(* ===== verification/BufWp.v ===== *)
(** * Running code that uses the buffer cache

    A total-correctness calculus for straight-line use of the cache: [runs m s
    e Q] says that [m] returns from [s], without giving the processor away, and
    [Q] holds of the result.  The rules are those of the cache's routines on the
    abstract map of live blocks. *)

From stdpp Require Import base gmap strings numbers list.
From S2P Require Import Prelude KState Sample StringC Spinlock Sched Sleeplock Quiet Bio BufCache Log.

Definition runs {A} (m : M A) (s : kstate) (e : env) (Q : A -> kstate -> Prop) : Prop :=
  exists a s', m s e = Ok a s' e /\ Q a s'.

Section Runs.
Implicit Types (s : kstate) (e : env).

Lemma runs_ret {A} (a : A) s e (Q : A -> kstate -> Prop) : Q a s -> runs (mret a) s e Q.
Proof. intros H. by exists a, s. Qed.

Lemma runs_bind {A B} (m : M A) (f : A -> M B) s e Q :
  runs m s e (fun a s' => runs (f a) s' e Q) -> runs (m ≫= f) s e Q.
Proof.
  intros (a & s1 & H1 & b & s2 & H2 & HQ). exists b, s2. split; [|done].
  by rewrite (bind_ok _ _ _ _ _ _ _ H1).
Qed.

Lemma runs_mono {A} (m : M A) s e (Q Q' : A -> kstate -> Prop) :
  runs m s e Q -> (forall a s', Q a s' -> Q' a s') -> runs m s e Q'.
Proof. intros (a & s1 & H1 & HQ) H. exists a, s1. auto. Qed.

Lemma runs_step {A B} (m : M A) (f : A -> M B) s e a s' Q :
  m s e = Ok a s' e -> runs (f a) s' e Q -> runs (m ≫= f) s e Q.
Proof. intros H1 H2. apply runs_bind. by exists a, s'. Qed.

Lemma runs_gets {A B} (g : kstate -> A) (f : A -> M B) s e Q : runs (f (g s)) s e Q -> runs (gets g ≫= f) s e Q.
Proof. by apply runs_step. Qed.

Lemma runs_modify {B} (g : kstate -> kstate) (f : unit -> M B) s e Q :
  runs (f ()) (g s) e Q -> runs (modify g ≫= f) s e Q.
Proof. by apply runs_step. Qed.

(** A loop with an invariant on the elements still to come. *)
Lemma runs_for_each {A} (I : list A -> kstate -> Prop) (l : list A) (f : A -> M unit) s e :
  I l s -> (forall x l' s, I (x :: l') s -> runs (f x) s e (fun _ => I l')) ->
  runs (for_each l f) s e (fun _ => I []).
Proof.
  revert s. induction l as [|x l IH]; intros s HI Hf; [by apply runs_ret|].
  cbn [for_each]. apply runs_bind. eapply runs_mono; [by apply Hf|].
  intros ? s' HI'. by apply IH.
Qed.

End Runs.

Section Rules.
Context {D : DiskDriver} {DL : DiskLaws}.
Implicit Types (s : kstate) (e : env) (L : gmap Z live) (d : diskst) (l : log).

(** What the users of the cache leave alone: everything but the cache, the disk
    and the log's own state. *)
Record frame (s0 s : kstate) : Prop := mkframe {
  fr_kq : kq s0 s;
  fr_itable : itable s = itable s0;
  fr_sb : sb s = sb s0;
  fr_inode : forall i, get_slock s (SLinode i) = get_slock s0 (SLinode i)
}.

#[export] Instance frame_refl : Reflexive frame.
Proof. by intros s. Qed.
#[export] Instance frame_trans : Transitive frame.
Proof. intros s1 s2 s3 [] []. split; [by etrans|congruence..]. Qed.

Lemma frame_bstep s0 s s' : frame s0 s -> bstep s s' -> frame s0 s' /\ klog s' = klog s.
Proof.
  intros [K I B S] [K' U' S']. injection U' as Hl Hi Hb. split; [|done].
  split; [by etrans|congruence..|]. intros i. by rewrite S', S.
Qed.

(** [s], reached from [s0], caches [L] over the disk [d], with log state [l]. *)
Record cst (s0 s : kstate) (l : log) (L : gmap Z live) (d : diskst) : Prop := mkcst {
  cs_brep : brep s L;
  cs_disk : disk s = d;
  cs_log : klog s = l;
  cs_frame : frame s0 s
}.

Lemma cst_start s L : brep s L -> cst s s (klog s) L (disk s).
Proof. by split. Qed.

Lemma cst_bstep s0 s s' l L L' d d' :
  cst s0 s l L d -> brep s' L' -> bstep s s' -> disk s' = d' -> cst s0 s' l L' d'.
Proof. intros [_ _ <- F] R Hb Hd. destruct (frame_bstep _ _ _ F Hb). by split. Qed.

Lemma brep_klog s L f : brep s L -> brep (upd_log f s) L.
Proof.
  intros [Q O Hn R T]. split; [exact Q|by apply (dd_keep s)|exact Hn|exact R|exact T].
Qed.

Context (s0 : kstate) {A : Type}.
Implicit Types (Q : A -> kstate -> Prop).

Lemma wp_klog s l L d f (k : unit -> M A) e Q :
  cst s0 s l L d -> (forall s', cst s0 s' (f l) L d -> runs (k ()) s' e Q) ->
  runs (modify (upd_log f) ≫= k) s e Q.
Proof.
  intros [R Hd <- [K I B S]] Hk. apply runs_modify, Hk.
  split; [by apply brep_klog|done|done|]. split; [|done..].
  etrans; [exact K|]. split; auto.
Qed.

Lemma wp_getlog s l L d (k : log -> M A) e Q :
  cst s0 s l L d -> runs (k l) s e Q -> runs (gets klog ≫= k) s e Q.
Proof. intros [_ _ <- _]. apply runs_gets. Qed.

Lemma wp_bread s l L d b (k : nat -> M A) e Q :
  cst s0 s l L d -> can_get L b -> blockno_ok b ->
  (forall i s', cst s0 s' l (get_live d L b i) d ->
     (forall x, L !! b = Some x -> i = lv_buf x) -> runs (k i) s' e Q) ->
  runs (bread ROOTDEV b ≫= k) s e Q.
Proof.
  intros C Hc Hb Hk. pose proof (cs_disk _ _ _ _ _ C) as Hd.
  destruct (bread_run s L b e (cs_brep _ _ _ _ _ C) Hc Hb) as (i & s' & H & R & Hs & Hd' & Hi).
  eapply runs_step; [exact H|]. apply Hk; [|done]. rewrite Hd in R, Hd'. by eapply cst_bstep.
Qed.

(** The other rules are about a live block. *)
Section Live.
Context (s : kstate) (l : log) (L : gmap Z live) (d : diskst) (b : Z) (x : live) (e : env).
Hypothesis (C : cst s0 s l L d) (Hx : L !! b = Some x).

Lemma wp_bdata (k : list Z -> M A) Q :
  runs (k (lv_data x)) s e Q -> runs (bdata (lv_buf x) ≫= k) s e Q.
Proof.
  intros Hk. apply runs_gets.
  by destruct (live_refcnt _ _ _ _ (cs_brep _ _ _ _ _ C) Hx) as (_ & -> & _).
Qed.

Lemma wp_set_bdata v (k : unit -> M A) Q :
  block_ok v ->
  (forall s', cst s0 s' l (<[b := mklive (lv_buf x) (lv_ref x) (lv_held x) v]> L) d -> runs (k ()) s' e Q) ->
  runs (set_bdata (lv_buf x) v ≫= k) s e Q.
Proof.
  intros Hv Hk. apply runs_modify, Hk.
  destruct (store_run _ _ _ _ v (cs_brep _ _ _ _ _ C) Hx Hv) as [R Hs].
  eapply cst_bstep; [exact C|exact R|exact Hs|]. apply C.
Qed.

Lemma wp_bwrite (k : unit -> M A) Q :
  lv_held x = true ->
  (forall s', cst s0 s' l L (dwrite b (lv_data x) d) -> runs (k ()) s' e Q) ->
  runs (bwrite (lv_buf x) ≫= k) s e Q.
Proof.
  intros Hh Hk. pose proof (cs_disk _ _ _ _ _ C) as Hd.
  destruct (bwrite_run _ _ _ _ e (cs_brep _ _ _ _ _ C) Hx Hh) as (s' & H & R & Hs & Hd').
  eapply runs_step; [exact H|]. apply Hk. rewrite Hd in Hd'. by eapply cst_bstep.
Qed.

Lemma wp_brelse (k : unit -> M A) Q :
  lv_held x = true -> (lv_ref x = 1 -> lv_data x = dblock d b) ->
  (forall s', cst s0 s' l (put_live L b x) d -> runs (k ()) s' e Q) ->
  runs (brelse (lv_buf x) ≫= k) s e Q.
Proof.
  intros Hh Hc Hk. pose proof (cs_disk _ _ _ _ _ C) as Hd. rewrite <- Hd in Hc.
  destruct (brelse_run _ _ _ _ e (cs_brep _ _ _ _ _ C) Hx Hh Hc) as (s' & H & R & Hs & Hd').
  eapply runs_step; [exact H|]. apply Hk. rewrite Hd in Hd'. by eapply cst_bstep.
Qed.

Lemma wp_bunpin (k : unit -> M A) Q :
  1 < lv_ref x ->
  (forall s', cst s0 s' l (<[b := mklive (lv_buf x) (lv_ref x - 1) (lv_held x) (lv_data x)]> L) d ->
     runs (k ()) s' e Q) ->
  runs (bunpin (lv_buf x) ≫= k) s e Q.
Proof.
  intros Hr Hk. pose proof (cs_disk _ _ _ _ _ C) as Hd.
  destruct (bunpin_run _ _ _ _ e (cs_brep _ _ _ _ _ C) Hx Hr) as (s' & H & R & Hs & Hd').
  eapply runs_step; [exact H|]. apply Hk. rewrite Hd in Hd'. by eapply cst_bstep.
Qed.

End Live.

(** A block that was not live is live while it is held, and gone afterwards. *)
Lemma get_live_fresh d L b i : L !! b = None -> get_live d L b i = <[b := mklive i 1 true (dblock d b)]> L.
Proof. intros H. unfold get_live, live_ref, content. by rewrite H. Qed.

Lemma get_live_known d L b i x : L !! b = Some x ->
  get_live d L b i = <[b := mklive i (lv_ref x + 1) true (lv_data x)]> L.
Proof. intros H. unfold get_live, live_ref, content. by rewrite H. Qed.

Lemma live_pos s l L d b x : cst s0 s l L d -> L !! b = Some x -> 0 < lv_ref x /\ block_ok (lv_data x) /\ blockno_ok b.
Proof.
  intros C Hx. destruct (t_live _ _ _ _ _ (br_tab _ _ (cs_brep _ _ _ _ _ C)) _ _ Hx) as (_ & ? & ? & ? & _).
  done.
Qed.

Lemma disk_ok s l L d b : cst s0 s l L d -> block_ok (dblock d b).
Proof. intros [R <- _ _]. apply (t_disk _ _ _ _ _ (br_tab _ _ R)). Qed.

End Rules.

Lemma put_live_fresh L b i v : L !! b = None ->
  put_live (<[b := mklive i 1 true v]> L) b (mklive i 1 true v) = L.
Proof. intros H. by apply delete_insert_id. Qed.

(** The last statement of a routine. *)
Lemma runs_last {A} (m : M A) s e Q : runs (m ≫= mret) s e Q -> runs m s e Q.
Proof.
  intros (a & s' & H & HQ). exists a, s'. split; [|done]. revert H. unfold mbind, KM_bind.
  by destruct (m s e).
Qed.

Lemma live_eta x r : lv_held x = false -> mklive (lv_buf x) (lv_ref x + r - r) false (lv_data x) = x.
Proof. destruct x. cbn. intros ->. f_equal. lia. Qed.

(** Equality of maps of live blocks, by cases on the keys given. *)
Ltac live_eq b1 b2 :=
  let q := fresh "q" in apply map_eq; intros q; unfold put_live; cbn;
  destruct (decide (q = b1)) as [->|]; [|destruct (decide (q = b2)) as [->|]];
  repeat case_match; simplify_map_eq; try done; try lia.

---

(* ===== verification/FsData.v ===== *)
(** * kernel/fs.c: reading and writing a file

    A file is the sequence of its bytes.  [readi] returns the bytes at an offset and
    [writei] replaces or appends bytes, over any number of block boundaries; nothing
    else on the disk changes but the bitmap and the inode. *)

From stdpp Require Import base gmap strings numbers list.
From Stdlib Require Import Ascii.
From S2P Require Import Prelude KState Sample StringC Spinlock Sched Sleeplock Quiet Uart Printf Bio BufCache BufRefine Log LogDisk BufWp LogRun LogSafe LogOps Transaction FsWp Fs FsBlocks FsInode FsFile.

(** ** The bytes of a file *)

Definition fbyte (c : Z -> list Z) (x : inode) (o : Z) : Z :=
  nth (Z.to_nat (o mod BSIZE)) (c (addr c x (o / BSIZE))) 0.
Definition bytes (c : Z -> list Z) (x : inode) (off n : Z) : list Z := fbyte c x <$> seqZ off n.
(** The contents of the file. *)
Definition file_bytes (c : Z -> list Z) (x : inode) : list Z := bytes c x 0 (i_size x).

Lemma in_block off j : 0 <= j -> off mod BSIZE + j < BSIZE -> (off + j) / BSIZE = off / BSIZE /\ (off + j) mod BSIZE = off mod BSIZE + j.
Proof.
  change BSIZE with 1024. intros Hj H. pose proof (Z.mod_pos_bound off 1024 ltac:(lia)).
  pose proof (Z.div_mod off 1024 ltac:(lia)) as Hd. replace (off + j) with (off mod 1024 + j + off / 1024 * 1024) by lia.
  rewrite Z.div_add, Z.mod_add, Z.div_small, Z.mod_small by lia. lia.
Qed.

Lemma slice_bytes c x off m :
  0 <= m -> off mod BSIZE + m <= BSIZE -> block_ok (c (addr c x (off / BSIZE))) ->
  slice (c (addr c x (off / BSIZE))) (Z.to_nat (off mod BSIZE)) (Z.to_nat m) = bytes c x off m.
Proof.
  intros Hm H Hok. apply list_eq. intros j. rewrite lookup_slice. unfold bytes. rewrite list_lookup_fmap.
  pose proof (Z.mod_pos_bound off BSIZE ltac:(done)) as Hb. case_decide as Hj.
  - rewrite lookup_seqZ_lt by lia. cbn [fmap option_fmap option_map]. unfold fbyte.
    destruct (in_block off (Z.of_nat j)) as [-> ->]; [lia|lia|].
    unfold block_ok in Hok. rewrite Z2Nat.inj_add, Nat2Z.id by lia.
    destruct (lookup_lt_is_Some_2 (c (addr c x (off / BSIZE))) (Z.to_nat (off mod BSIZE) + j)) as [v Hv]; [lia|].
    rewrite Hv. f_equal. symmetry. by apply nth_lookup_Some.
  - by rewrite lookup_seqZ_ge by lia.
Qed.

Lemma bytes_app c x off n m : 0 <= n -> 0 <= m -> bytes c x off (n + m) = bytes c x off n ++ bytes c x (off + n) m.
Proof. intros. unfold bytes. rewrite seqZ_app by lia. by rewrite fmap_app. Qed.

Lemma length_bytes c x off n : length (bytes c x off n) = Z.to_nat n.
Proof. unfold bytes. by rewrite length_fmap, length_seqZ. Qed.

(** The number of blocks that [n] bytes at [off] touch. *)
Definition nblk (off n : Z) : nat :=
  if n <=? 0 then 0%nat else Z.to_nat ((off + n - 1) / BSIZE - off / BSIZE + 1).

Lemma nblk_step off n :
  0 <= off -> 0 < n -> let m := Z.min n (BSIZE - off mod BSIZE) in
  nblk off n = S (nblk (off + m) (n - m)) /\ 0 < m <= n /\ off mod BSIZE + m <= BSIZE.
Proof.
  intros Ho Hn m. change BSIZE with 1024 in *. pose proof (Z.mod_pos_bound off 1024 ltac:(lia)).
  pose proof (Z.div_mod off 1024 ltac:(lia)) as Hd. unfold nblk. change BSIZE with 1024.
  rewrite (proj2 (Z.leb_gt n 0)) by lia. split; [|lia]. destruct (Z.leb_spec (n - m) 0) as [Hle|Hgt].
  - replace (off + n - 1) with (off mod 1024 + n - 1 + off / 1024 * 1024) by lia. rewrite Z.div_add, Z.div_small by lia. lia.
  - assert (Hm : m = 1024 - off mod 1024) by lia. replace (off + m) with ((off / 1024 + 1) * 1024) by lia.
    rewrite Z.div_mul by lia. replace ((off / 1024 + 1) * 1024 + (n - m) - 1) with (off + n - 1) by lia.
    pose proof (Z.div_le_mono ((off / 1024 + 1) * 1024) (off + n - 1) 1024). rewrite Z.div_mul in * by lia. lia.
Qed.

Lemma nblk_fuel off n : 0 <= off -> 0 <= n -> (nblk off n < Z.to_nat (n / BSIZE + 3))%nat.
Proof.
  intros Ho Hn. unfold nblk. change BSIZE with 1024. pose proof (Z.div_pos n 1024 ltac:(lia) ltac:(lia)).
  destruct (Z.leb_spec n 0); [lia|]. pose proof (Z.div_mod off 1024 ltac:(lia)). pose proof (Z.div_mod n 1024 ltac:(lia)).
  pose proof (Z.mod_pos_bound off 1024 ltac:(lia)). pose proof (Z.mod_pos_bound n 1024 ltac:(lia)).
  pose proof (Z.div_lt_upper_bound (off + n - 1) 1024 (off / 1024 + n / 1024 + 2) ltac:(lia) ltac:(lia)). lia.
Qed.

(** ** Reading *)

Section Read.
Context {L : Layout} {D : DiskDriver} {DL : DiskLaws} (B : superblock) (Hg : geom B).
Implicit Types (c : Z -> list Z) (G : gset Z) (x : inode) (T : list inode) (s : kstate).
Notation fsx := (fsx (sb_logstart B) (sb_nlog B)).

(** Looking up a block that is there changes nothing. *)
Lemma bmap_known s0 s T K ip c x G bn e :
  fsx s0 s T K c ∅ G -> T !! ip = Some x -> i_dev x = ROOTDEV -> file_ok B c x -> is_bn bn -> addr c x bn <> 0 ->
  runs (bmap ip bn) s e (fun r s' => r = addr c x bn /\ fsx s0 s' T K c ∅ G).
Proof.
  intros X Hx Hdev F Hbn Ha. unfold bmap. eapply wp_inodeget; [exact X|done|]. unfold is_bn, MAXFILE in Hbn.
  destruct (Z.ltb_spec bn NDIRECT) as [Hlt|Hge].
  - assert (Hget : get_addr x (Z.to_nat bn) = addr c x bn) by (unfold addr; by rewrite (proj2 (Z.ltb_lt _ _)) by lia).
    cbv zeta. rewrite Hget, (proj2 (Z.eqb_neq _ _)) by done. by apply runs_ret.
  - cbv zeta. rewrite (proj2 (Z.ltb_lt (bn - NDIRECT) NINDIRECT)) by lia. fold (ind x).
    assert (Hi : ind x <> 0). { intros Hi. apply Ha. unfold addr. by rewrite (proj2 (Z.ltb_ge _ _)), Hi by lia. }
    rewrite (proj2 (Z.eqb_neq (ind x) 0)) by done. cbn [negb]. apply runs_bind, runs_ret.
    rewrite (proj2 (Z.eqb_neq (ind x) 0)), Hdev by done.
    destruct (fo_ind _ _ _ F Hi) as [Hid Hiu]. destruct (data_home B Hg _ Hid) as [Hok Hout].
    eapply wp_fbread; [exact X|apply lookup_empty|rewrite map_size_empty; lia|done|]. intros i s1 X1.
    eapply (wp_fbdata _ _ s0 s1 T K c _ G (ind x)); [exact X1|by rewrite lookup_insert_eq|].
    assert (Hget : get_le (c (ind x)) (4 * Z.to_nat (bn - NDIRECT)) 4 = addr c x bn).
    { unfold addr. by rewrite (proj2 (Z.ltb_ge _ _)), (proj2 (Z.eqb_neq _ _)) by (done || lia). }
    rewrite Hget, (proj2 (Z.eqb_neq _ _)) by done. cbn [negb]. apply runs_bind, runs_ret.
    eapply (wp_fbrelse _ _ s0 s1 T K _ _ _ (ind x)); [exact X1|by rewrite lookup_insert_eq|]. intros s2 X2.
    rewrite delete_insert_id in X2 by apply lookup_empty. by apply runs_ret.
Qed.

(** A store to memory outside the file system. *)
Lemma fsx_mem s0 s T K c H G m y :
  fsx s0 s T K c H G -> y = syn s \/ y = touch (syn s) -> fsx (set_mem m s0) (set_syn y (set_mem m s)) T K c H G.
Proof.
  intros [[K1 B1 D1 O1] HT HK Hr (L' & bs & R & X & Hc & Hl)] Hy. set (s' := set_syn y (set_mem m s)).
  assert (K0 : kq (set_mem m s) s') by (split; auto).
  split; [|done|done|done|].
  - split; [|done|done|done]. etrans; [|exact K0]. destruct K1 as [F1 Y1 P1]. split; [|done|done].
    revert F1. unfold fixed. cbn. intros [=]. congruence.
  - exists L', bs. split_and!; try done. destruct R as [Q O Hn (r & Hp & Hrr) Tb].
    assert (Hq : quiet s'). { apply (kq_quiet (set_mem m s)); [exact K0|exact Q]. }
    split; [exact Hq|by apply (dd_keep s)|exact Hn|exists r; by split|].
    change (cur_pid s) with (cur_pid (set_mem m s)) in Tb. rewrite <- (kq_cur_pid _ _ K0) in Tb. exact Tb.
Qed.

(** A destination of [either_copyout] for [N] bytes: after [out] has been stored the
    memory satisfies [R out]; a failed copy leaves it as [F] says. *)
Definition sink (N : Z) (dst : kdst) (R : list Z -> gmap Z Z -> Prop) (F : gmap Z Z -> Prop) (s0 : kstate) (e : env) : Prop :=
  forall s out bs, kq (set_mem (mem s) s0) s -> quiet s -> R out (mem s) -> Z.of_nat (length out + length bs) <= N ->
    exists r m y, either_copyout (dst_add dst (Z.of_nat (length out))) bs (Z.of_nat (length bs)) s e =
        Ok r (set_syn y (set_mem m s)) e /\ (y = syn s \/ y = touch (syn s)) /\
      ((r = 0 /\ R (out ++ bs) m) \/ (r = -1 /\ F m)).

**Exercise brief:**
In the entries above, the lines between the one holding "Definition sink (N" and the one holding "((r = 0 /\ R (out", inclusive, are to be printed exactly as written, and those alone.

**Response area:**
Definition sink (N : Z) (dst : kdst) (R : list Z -> gmap Z Z -> Prop) (F : gmap Z Z -> Prop) (s0 : kstate) (e : env) : Prop :=
  forall s out bs, kq (set_mem (mem s) s0) s -> quiet s -> R out (mem s) -> Z.of_nat (length out + length bs) <= N ->
    exists r m y, either_copyout (dst_add dst (Z.of_nat (length out))) bs (Z.of_nat (length bs)) s e =
        Ok r (set_syn y (set_mem m s)) e /\ (y = syn s \/ y = touch (syn s)) /\
      ((r = 0 /\ R (out ++ bs) m) \/ (r = -1 /\ F m)).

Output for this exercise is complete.